Le deux-pièces que je loue en meublé transpire l’austérité. On pourrait croire une cellule de moine équipée au rabais. Dans mon contexte actuel, je n’ai pas pris la peine d’ajouter la moindre décoration. Pas même un calendrier de la Poste pour égayer les murs. Rien ! Des cloisons tendues de papier peint beige uniforme, une moquette grise d’un autre âge et une table basse en palette recyclée. Ambiance !

Mes émotions de début de soirée m’ont creusé. Dans la cuisine, le frigo ronronne comme un vieux chat. À l’inverse des pensionnaires du commissariat, il faut lui cogner gentiment dessus pour le faire taire. Quand je l’ouvre, une lumière froide me dévoile un stock de yaourts hors d’âge assorti d’une boîte d’œufs, d’un paquet de beurre entamé, d’un demi-litre de lait et de quelques tranches de pain industriel périmé. Seules rescapées des épisodes précédents, trois bouteilles de Coreff fraîchissent dans l’épaisseur de la porte. J’en décapsule une que je verse lentement dans un verre où naît un faux col empli de promesses. Sans être diplômé en biérologie, je considère que boire une bière au goulot relève du crime de lèse-houblon. Pour rien au monde, je ne priverais mes lèvres du contact capiteux de la mousse de la première gorgée.

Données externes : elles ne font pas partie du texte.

(** * TestONNXQuick.py: the ONNX model quick check, embedded in Rocq

    The script is a straight line of calls into three libraries ([os.path],
    [onnx], [onnxruntime]) wrapped in [print] statements and two nested
    [try]/[except Exception] blocks.  The embedding keeps that shape:

    - the libraries are an explicit [World] of oracles; a call either returns
      a value or raises a Python exception ([result]);
    - the script runs in a writer-and-error monad [M]: it appends to a log of
      [event]s (every line written and every library call, in program order)
      and finishes with a value or with a propagating exception;
    - [print] writes to the standard output of the world, which takes the
      line or raises (an encoding that cannot hold the text, a closed
      stream); a line that is refused is not in the log;
    - [try_except] is Python's [try: ... except Exception as e: ...].

    Exceptions are those derived from [Exception].  The file system is read
    through [os.stat] and does not change while the script runs (the script
    is sequential and writes nothing). *)

From Stdlib Require Import String Ascii ZArith List Bool Lia.
Import ListNotations.
Open Scope string_scope.
Open Scope Z_scope.
Open Scope list_scope.

(** ** Python values and exceptions *)

(** An exception object: its class name and [str(ex)]. *)
Inductive exn : Type :=
| Exn (cls msg : string).

Inductive result (A : Type) : Type :=
| Ok (a : A)
| Raise (e : exn).
Arguments Ok {A} a.
Arguments Raise {A} e.

(** ** The onnx protobuf messages the script reads *)

(** [TensorShapeProto.Dimension]: a oneof of [dim_value] (int64) and
    [dim_param] (a symbolic name), or neither. *)
Inductive Dimension : Type :=
| DimValue (v : Z)
| DimParam (s : string)
| DimUnset.

(** The protobuf accessor: an unset scalar field reads as 0. *)
Definition dim_value (d : Dimension) : Z :=
  match d with
  | DimValue v => v
  | DimParam _ => 0
  | DimUnset => 0
  end.

(** [ValueInfoProto], with [type.tensor_type.shape.dim] flattened. *)
Record ValueInfoProto : Type := {
  vi_name : string;
  vi_dim : list Dimension
}.

Record ModelProto : Type := {
  producer_name : string;
  model_version : Z;
  graph_input : list ValueInfoProto;
  graph_output : list ValueInfoProto
}.

(** ** The onnxruntime objects the script reads *)

(** An entry of [NodeArg.shape]: an int for a fixed dimension, a str for a
    symbolic one, [None] for an unknown one. *)
Inductive shape_entry : Type :=
| SInt (n : Z)
| SStr (s : string)
| SNone.

Record NodeArg : Type := {
  name : string;
  shape : list shape_entry
}.

Record InferenceSession : Type := {
  get_inputs : list NodeArg;
  get_outputs : list NodeArg
}.

(** ** The log: printed lines and library calls *)

(** An element of a printed graph shape: a number or the string 'dynamic'. *)
Inductive rendered : Type :=
| RValue (v : Z)
| RDynamic.

(** One [print] of the script; the constructor stands for the fixed text,
    its arguments for the interpolated values. *)
Inductive line : Type :=
| LHeader (base : string)            (* "=== {basename} ===" *)
| LFileMissing                       (* file does not exist *)
| LFileSize (bytes : Z)              (* size, shown as bytes/(1024*1024) MB *)
| LVerifying                         (* verifying the ONNX model... *)
| LStructureOk                       (* model structure valid *)
| LProducer (p : string)
| LVersion (v : Z)
| LInputsTitle
| LOutputsTitle
| LTensor (n : string) (s : list rendered)
| LSessionTest                       (* ONNX Runtime session test... *)
| LSessionOk
| LSessionInput (n : string) (s : list shape_entry)
| LSessionOutput (n : string) (s : list shape_entry)
| LCompat (verdict : bool)           (* YoloDotNet compatibility: mark *)
| LRuntimeError (e : exn)            (* ONNX Runtime error: {rt_ex} *)
| LVerifyFailed (e : exn)            (* ONNX verification failed: {ex} *)
| LBanner
| LDirMissing (dir : string)
| LResultTitle
| LSummary (total valid : Z)         (* {total} models in total, {valid} valid *)
| LWarning (k : nat).                (* the five lines of the final block *)

Inductive lib_call : Type :=
| CallLoad (path : string)                 (* onnx.load *)
| CallCheckModel (m : ModelProto)          (* onnx.checker.check_model *)
| CallInferenceSession (path : string).    (* ort.InferenceSession *)

Inductive event : Type :=
| Print (l : line)
| Call (c : lib_call).

(** ** The libraries *)

Record World : Type := {
  os_stat : string -> option Z;            (* st_size when os.stat succeeds *)
  onnx_load : string -> result ModelProto;
  check_model : ModelProto -> result unit;
  ort_InferenceSession : string -> result InferenceSession;
  stdout_write : line -> result unit       (* sys.stdout takes the line *)
}.
(** The contractions [n_sierpinski] adds for its row [i]. *)
Definition sierpinski_row (n i : Z) : list contraction :=
  map (fun j =>
         (PyFloat (round_ratio 1 n),
          (PyFloat (round_ratio (i + 2 * j) (2 * n)),
           PyFloat (PrimFloat.div
                      (PrimFloat.mul (float_of_int i)
                                     (PrimFloat.sqrt (float_of_int 3)))
                      (float_of_int (2 * n))))))
      (range 0 (n - i)).

(** The contractions [polygon_ifs] adds for the vertices. *)
Definition polygon_vertices {M : MathLib} (n_vertices : Z)
  : list contraction :=
  let scale := round_ratio 2 n_vertices in
  map (fun k =>
         let angle :=
           PrimFloat.mul (PrimFloat.mul pi scale) (float_of_int k) in
         (PyFloat scale,
          (PyFloat (PrimFloat.mul scale (cos angle)),
           PyFloat (PrimFloat.mul scale (sin angle)))))
      (range 0 n_vertices).

Definition white4 : Image := build 4 4 (fun _ _ => opaque_white).

(** A pixel that is fully transparent or fully opaque. *)
Definition binary_alpha (p : pixel) : Prop :=
  pixel_ok p /\ (alpha p = 0 \/ alpha p = 255).

Definition opaque (p : pixel) : Prop := alpha p = 255.

(** A filter that only ever copies pixels of its source, as NEAREST does. *)
Definition copies_pixels (R : Resampler) : Prop :=
  forall im w h x y, exists x' y', sample im w h x y = getpixel im x' y'.

(** ** Predicates of the further properties *)

(** A contraction that a pass can apply to the buffer [start] on a side of
    [n] pixels: its three products convert to ints; the side of the copy is
    the side of the buffer, or it is at least one pixel and a C int; and the
    four edges of the box where the copy is pasted are C ints. *)
Definition usable (start : Image) (n : Z) (co : bool) (c : contraction)
  : Prop :=
  exists side dx dy,
    scaled_side n c = Ok side /\
    int (mul_int (fst (snd c)) n) = Ok dx /\
    int (mul_int (snd (snd c)) n) = Ok dy /\
    (size start = (side, side) \/ 1 <= side < 2 ^ 31) /\
    let base := if co then side else 0 in
    c_int (base + dx) = true /\ c_int (base + dy) = true /\
    c_int (base + dx + side) = true /\ c_int (base + dy + side) = true.
(** * console-log-extension: a shallow embedding of [src/index.js]

    The logger of [index.js] is embedded function by function:
    - JavaScript strings are lists of UTF-16 code units ([list N]), and the
      string methods the logger calls ([trim], [split], [includes]) are
      written out on them;
    - the regular expression of [findRealCaller] is a term of a small regex
      syntax, run by a backtracking matcher written in the continuation
      style of the ECMAScript specification;
    - the configuration object is a finite map from property keys to
      JavaScript values, merged by object spread;
    - [log] runs in a small state-and-exception monad whose state holds the
      reassignable local [args] and the trace of calls made to the stack
      resolver and to [console.log]. *)

From Stdlib Require Import String Ascii.
From stdpp Require Import gmap list fin_maps.

Set Default Proof Using "Type".

(** ** JavaScript strings *)

Module JsString.

(** A string is a sequence of UTF-16 code units.  No operation below looks
    at the bound [2^16], so code units are plain [N]. *)
Abbreviation jstring := (list N) (only parsing).

(** [str] reads an ASCII literal as a JavaScript string. *)
Fixpoint str (s : string) : jstring :=
  match s with
  | EmptyString => []
  | String a s' => N_of_ascii a :: str s'
  end.
Arguments str _%_string.

(** LineTerminator: LF, CR, LS, PS. *)
Definition is_line_terminator (c : N) : bool :=
  (c =? 10)%N || (c =? 13)%N || (c =? 8232)%N || (c =? 8233)%N.

(** WhiteSpace: TAB, VT, FF, ZWNBSP and the space separators (category Zs). *)
Definition is_white_space (c : N) : bool :=
  (c =? 9)%N || (c =? 11)%N || (c =? 12)%N || (c =? 32)%N || (c =? 160)%N
  || (c =? 5760)%N || ((8192 <=? c)%N && (c <=? 8202)%N) || (c =? 8239)%N
  || (c =? 8287)%N || (c =? 12288)%N || (c =? 65279)%N.

Definition is_trimmed (c : N) : bool := is_white_space c || is_line_terminator c.

Fixpoint trim_start (s : jstring) : jstring :=
  match s with
  | c :: s' => if is_trimmed c then trim_start s' else s
  | [] => []
  end.

(** [String.prototype.trim]. *)
Definition trim (s : jstring) : jstring :=
  rev (trim_start (rev (trim_start s))).

(** [s.split(sep)] for a separator that matches exactly one code unit, given
    by the predicate [p]: ["\n"] in [findRealCaller], and the class
    [[\\/]] there too.  The result is never empty. *)
Fixpoint split_by (p : N → bool) (s : jstring) : list jstring :=
  match s with
  | [] => [[]]
  | c :: s' =>
      if p c then [] :: split_by p s'
      else match split_by p s' with
           | seg :: segs => (c :: seg) :: segs
           | [] => [[c]]
           end
  end.

Fixpoint starts_with (p s : jstring) : bool :=
  match p, s with
  | [], _ => true
  | a :: p', b :: s' => (a =? b)%N && starts_with p' s'
  | _ :: _, [] => false
  end.

(** [s.includes(sub)]. *)
Fixpoint includes (s sub : jstring) : bool :=
  starts_with sub s ||
  match s with
  | [] => false
  | _ :: s' => includes s' sub
  end.

(** Strict equality of two strings. *)
Definition str_eqb (a b : jstring) : bool := bool_decide (a = b).

(** [x || d] where [x] is a string or [undefined] (here [None]): the empty
    string is falsy too. *)
Definition or_str (x : option jstring) (d : jstring) : jstring :=
  match x with
  | Some (c :: s) => c :: s
  | _ => d
  end.

End JsString.
Import JsString.

(** ** Regular expressions *)

Module Regex.

(** The atoms of the frame pattern: a literal code unit, [.] (no [s] flag:
    anything but a line terminator) and [\d] (without the [u] and [v] flags,
    exactly [0] to [9]). *)
Inductive atom :=
| AChar (c : N)
| ADot
| ADigit.

Definition is_digit (c : N) : bool := (48 <=? c)%N && (c <=? 57)%N.

Definition atom_matches (a : atom) (c : N) : bool :=
  match a with
  | AChar x => (x =? c)%N
  | ADot => negb (is_line_terminator c)
  | ADigit => is_digit c
  end.

(** Quantifiers are applied to atoms only, which is all the frame pattern
    needs; [lz] is [true] for the lazy form ([*?], [+?]). *)
Inductive regex :=
| REps
| RAtom (a : atom)
| RSeq (r1 r2 : regex)
| ROpt (r : regex)
| RStar (lz : bool) (a : atom)
| RPlus (lz : bool) (a : atom)
| RGroup (i : nat) (r : regex).

Abbreviation caps := (gmap nat (list N)) (only parsing).

Section Loops.
Context {R : Type}.

(** [a*?]: try the continuation first, take one more atom on failure. *)
Fixpoint star_lazy (a : atom) (k : jstring → option R) (s : jstring) : option R :=
  match k s with
  | Some r => Some r
  | None =>
      match s with
      | c :: s' => if atom_matches a c then star_lazy a k s' else None
      | [] => None
      end
  end.

(** [a*]: take as many atoms as possible, give them back one at a time. *)
Fixpoint star_greedy (a : atom) (k : jstring → option R) (s : jstring) : option R :=
  match s with
  | c :: s' =>
      if atom_matches a c then
        match star_greedy a k s' with
        | Some r => Some r
        | None => k s
        end
      else k s
  | [] => k s
  end.

Definition star (lz : bool) := if lz then star_lazy else star_greedy.

Definition plus (lz : bool) (a : atom) (k : jstring → option R) (s : jstring) : option R :=
  match s with
  | c :: s' => if atom_matches a c then star lz a k s' else None
  | [] => None
  end.
End Loops.

(** The matcher of a pattern at the start of [s], with continuation [k]:
    the first success in backtracking order is the result. *)
Fixpoint rmatch (r : regex) (k : jstring → caps → option caps)
    (s : jstring) (c : caps) : option caps :=
  match r with
  | REps => k s c
  | RAtom a =>
      match s with
      | x :: s' => if atom_matches a x then k s' c else None
      | [] => None
      end
  | RSeq r1 r2 => rmatch r1 (rmatch r2 k) s c
  | ROpt r1 =>
      match rmatch r1 k s c with
      | Some res => Some res
      | None => k s c
      end
  | RStar lz a => star lz a (λ s', k s' c) s
  | RPlus lz a => plus lz a (λ s', k s' c) s
  | RGroup i r1 =>
      rmatch r1 (λ s' c', k s' (<[i := take (length s - length s') s]> c')) s c
  end.

(** [s.match(r)] for a pattern without the [g] flag: the match is tried at
    every start index from [0] to the length, leftmost success first.  The
    result holds the captures; [None] is [null]. *)
Fixpoint regex_exec (r : regex) (s : jstring) : option caps :=
  match rmatch r (λ _ c, Some c) s ∅ with
  | Some c => Some c
  | None =>
      match s with
      | _ :: s' => regex_exec r s'
      | [] => None
      end
  end.

Definition rcat (rs : list regex) : regex := foldr RSeq REps rs.
Definition rlit (s : jstring) : regex := rcat (RAtom ∘ AChar <$> s).

(** What a successful match looks like: the word [w] consumed by a pattern
    and the captures before and after. *)
Inductive matches : regex → jstring → caps → caps → Prop :=
| matches_eps c : matches REps [] c c
| matches_atom a x c : atom_matches a x = true → matches (RAtom a) [x] c c
| matches_seq r1 r2 w1 w2 c c1 c2 :
    matches r1 w1 c c1 → matches r2 w2 c1 c2 → matches (RSeq r1 r2) (w1 ++ w2) c c2
| matches_opt_some r w c c' : matches r w c c' → matches (ROpt r) w c c'
| matches_opt_none r c : matches (ROpt r) [] c c
| matches_star lz a w c :
    Forall (λ x, atom_matches a x = true) w → matches (RStar lz a) w c c
| matches_plus lz a w c :
    w ≠ [] → Forall (λ x, atom_matches a x = true) w → matches (RPlus lz a) w c c
| matches_group i r w c c' : matches r w c c' → matches (RGroup i r) w c (<[i := w]> c').

End Regex.
Import Regex.

(** ** The stack resolver *)

Module StackResolver.

Record CallerDescriptor := {
  functionName : list N;
  file : list N;
  line : list N;
}.

(** [/at (.*?) \(?(.+?):(\d+):(\d+)\)?/] *)
Definition frame_re : regex :=
  rcat [ rlit (str "at "); RGroup 1 (RStar true ADot); rlit (str " ");
         ROpt (rlit (str "("));
         RGroup 2 (RPlus true ADot); rlit (str ":");
         RGroup 3 (RPlus false ADigit); rlit (str ":");
         RGroup 4 (RPlus false ADigit);
         ROpt (rlit (str ")")) ].

(** [line.match(...)]: the captures, or [None] for [null]. *)
Definition frame_match (l : jstring) : option caps := regex_exec frame_re l.

(** [/[\\/]/] *)
Definition is_separator (c : N) : bool := (c =? 92)%N || (c =? 47)%N.

(** The sentinel descriptor returned when no frame is found. *)
Definition unknown_descriptor : CallerDescriptor :=
  {| functionName := str "Global Scope"; file := str "unknown"; line := str "?" |}.

(** The three locals read off a match. *)
Definition frame_func (m : caps) : jstring := or_str (m !! 1) (str "Global Scope").
Definition frame_fullPath (m : caps) : jstring := or_str (m !! 2) (str "unknown").
Definition frame_lineNum (m : caps) : jstring := or_str (m !! 3) (str "?").

(** The test that skips references to the logger. *)
Definition is_logger_frame (m : caps) : bool :=
  includes (frame_fullPath m) (str "console-logger-fresh.js")
  || includes (frame_fullPath m) (str "console_log_extension_fresh")
  || includes (frame_func m) (str "ConsoleLogExtension").

(** The descriptor built from a frame that is not skipped. *)
Definition frame_descriptor (m : caps) : CallerDescriptor :=
  {| functionName :=
       if negb (str_eqb (frame_func m) (str "<anonymous>")) then frame_func m
       else str "Global Scope";
     file := or_str (last (split_by is_separator (frame_fullPath m))) (str "unknown");
     line := frame_lineNum m |}.

(** The [for] loop over [stackLines[1..]]. *)
Fixpoint scan (ls : list jstring) : CallerDescriptor :=
  match ls with
  | [] => unknown_descriptor
  | l :: rest =>
      match frame_match l with
      | Some m => if is_logger_frame m then scan rest else frame_descriptor m
      | None => scan rest
      end
  end.

(** [err.stack.split("\n").map((line) => line.trim())] *)
Definition stackLines (trace : jstring) : list jstring :=
  trim <$> split_by (λ c, (c =? 10)%N) trace.

(** The body of [findRealCaller] once the trace text is at hand. *)
Definition resolve (trace : jstring) : CallerDescriptor :=
  scan (drop 1 (stackLines trace)).

(** The filter of [findRealCaller] read on the raw tokens of a frame: the
    path holds one of the two logger-source markers, or the symbol holds the
    name of the logger's class. *)
Definition marked (f p : list N) : bool :=
  includes p (str "console-logger-fresh.js")
  || includes p (str "console_log_extension_fresh")
  || includes f (str "ConsoleLogExtension").

(** A line the loop passes over: it does not match the frame pattern, or its
    tokens are marked. *)
Definition skipped_line (l : list N) : bool :=
  match frame_match l with
  | None => true
  | Some m => marked (default [] (m !! 1%nat)) (default [] (m !! 2%nat))
  end.

End StackResolver.
Import StackResolver.

(** ** JavaScript values and objects *)

Module JsValue.

(** The logger observes the values it is handed (configuration values, the
    arguments of [log]) in three ways only: truthiness, strict equality with
    a string, and conversion to a string or property key.  Primitive strings
    are kept as they are; [VOther] stands for every other value (a number, an
    array, a function, any object) and carries its truthiness and the text of
    its string conversion.  Conversions that run user code which throws are
    outside the model. *)
Inductive value :=
| VUndefined
| VNull
| VBool (b : bool)
| VStr (s : list N)
| VOther (is_truthy : bool) (text : list N).

#[global] Instance value_eq_dec : EqDecision value.
Proof. solve_decision. Defined.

Affalé sur le canapé, je me demande quelle mouche m’a piqué d’inviter ma voisine. Certes, le courant passe bien entre nous, par ailleurs, il est sans doute temps pour moi de retrouver la civilisation. Méfiance ! Mes pulsions ne jouent pas forcément dans mon camp, je dois coller au modèle, me défier du feu de l’action même si je n’ai jamais prononcé de vœu de chasteté. Je dois me contrôler, ils en ont de bonnes !

Je termine ma mousse et commande une pizza à l’accent sicilien, anchois, olives, tomates, sans dégoulinades de fromages synthétiques. Elle sera là dans quinze minutes, le temps de bisser ma bière !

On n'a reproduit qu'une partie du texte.